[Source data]
%%

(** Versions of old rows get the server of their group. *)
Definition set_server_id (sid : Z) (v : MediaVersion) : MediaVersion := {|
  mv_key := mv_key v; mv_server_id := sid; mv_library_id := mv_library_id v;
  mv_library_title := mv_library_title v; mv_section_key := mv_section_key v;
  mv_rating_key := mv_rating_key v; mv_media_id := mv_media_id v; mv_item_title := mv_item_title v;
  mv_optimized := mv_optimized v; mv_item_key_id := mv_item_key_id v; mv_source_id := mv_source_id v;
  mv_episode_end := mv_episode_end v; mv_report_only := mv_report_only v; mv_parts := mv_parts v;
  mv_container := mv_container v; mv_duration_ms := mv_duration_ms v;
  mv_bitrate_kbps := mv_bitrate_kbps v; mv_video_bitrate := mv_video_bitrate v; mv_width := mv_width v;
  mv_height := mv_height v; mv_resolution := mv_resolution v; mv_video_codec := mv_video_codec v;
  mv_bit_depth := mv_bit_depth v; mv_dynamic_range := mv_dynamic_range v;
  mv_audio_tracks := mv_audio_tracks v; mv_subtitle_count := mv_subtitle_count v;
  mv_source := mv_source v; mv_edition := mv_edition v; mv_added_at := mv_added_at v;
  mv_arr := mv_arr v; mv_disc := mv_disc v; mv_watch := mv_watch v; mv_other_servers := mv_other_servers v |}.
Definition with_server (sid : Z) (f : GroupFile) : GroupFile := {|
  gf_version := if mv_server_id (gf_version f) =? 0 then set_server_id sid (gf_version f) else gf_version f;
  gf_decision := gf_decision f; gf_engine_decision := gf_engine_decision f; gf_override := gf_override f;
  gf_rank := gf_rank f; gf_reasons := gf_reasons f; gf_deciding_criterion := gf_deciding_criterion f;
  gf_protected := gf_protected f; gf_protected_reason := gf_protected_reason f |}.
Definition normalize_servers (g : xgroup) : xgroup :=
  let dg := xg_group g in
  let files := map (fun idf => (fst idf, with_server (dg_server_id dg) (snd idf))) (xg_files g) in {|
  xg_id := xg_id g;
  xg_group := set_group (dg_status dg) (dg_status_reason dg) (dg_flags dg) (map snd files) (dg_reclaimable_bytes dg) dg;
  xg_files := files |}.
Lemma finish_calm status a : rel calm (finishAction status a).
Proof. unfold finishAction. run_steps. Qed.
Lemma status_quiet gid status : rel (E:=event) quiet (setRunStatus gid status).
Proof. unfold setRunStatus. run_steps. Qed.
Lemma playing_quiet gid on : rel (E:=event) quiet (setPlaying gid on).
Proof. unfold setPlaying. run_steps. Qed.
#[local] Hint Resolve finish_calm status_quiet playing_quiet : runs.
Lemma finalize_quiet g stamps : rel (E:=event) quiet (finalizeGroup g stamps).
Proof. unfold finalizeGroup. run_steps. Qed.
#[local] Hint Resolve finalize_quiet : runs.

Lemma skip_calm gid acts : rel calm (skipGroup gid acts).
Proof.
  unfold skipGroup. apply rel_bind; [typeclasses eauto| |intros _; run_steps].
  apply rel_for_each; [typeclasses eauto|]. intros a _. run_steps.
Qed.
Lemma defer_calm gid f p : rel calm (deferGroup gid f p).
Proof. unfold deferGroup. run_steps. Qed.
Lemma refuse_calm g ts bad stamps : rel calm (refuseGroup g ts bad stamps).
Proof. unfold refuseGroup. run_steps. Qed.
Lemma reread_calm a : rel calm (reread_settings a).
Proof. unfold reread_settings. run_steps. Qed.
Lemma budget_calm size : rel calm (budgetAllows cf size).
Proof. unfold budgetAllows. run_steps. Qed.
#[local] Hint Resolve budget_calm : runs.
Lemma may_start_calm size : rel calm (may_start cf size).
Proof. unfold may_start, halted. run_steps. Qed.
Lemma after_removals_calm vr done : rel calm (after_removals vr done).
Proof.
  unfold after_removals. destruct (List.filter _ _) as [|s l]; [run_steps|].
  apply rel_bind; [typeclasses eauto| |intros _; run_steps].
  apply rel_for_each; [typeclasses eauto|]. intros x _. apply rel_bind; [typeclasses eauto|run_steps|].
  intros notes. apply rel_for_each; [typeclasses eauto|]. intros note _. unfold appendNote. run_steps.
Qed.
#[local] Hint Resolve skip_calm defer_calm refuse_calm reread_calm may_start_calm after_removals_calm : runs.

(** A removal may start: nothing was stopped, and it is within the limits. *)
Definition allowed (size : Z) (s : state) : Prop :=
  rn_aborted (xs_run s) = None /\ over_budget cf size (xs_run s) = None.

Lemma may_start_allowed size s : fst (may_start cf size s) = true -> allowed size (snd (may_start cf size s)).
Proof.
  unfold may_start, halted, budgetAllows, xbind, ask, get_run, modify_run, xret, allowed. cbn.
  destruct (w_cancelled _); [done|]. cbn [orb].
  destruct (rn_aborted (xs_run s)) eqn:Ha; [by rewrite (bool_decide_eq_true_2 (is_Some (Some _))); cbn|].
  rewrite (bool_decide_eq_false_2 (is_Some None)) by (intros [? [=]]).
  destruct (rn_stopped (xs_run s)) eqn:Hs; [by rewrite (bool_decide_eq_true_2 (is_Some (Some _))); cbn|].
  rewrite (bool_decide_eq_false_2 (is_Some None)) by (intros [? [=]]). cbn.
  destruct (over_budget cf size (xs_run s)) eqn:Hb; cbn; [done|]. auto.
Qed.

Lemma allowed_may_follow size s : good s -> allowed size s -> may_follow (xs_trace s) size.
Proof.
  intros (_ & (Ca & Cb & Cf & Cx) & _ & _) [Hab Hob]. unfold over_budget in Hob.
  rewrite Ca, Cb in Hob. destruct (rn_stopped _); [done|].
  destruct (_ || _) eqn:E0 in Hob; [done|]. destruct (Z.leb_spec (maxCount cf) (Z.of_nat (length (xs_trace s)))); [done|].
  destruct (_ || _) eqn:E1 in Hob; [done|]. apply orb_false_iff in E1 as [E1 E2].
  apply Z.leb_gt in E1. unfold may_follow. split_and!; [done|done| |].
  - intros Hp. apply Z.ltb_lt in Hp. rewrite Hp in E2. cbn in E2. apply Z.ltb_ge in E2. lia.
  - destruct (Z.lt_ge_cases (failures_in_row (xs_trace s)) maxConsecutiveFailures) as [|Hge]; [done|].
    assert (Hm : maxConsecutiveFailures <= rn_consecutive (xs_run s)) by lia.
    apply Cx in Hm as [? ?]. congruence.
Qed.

%%
%%

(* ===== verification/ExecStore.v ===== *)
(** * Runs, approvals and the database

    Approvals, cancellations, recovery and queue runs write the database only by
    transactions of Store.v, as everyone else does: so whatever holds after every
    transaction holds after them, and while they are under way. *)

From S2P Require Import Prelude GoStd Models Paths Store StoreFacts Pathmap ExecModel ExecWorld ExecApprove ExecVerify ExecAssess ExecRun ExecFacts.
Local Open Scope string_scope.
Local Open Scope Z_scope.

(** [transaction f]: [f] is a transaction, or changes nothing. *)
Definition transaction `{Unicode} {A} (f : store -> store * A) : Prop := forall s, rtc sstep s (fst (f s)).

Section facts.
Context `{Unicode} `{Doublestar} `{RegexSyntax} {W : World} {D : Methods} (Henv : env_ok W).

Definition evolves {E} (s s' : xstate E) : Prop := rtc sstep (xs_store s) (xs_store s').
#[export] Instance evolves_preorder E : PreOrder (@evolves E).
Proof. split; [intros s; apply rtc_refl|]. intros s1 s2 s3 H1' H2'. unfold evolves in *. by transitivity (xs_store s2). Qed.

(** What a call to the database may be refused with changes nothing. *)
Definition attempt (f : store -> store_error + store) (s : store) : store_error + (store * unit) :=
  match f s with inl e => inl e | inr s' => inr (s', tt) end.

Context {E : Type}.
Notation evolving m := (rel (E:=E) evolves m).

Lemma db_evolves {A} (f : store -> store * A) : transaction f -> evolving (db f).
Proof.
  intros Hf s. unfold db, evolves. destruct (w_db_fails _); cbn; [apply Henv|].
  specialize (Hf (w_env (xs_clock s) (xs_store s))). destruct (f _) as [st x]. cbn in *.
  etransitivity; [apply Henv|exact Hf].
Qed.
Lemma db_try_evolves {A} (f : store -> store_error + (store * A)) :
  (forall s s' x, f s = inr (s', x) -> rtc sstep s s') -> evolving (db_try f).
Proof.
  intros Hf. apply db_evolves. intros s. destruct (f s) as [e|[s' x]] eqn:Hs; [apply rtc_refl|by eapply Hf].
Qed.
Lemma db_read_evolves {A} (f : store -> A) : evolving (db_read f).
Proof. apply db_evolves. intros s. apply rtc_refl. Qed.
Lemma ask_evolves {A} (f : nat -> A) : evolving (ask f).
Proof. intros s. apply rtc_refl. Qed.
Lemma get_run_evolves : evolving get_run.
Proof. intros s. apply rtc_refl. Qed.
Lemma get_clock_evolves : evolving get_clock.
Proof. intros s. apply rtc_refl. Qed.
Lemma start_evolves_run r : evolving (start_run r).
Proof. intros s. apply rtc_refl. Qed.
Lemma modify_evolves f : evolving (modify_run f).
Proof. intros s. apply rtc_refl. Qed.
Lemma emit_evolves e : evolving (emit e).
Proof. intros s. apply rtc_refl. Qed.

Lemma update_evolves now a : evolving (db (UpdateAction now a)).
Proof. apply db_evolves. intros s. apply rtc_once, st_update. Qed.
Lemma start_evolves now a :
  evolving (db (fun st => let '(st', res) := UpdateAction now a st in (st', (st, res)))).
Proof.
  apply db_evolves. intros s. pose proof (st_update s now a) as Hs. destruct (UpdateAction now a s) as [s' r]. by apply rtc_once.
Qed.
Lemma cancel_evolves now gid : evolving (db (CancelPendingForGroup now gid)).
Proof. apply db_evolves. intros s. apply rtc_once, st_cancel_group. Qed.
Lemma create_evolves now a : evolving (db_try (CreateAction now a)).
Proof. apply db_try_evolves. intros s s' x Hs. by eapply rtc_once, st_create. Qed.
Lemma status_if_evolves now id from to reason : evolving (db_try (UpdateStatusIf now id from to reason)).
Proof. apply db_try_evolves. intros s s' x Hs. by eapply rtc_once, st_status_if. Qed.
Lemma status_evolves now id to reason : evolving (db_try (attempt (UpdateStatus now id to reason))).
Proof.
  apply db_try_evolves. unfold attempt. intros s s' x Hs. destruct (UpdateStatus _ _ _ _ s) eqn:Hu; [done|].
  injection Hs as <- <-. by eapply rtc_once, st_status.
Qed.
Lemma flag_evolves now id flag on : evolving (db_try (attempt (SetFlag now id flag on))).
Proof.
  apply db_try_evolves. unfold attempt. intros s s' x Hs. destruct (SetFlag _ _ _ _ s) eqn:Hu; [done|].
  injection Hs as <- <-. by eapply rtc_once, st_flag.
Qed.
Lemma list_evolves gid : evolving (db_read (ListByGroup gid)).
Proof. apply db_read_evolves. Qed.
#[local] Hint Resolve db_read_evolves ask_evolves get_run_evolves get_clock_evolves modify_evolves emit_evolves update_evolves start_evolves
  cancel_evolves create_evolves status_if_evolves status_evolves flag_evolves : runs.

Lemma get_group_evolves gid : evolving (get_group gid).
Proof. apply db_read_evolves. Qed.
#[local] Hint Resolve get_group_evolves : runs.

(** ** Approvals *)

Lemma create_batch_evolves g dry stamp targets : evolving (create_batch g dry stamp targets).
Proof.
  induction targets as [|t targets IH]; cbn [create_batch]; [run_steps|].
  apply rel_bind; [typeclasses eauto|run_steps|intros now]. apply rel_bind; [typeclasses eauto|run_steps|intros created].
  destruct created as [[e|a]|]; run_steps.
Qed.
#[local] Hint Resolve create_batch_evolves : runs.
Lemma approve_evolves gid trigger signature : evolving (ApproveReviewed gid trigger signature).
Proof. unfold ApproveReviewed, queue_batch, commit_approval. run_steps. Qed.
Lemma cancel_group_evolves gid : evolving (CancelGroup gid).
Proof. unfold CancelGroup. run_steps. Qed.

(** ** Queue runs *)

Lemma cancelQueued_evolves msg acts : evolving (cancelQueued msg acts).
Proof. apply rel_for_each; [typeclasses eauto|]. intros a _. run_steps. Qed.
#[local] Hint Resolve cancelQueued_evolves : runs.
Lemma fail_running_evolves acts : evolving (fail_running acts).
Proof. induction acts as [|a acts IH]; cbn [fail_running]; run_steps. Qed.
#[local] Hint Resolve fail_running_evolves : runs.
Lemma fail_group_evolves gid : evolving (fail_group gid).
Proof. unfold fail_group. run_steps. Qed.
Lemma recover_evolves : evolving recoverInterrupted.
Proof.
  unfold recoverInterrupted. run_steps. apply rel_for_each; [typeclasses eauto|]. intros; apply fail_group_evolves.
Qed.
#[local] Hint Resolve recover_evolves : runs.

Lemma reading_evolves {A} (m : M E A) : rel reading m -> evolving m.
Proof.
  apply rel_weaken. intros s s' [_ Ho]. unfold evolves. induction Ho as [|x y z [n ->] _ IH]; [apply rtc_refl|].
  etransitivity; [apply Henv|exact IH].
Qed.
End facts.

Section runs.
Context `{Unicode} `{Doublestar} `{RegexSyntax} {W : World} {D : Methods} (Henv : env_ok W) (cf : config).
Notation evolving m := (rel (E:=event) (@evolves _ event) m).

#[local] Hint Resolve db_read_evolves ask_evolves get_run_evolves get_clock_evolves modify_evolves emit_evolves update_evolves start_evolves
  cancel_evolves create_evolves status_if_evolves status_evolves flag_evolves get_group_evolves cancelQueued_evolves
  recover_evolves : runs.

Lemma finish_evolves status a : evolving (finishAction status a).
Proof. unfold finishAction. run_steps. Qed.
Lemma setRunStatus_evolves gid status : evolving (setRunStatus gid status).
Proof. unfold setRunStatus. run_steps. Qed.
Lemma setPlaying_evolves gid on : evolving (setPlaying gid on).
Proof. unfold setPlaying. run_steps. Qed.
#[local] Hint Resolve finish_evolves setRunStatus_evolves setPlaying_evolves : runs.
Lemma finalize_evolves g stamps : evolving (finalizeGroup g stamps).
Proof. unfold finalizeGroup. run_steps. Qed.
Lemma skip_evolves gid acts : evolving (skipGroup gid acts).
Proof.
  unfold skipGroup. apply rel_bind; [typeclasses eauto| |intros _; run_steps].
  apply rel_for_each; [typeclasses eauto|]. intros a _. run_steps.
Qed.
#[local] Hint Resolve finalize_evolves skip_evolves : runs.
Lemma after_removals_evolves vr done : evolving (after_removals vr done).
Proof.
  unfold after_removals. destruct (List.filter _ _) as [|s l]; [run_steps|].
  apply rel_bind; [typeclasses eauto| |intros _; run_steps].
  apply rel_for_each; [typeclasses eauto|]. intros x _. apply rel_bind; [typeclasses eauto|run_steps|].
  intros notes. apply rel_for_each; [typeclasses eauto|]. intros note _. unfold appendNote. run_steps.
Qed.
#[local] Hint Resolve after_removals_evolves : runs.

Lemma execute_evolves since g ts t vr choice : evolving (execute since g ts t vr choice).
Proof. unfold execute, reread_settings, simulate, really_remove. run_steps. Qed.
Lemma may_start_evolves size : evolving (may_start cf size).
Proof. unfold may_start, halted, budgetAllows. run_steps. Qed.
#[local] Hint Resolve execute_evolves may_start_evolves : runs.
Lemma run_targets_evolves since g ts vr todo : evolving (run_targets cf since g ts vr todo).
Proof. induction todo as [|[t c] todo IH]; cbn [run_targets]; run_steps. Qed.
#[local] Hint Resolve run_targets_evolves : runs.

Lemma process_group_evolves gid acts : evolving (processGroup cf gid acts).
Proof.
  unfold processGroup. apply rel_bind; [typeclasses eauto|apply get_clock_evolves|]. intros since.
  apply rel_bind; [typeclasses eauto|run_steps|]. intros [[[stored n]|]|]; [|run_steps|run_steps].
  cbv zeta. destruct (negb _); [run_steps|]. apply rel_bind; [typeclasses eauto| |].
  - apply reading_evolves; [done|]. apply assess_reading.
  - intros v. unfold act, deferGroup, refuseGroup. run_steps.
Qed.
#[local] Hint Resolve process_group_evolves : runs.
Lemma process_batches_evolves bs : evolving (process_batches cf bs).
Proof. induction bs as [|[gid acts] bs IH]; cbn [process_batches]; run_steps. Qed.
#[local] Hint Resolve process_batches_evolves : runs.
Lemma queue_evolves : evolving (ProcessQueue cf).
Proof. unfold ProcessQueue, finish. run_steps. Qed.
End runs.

%%

TASK DESCRIPTION: Show every line of the entries above where the word "allowed" occurs.

TASK OUTPUT:
Definition allowed (size : Z) (s : state) : Prop :=
Lemma may_start_allowed size s : fst (may_start cf size s) = true -> allowed size (snd (may_start cf size s)).
  unfold may_start, halted, budgetAllows, xbind, ask, get_run, modify_run, xret, allowed. cbn.
Lemma allowed_may_follow size s : good s -> allowed size s -> may_follow (xs_trace s) size.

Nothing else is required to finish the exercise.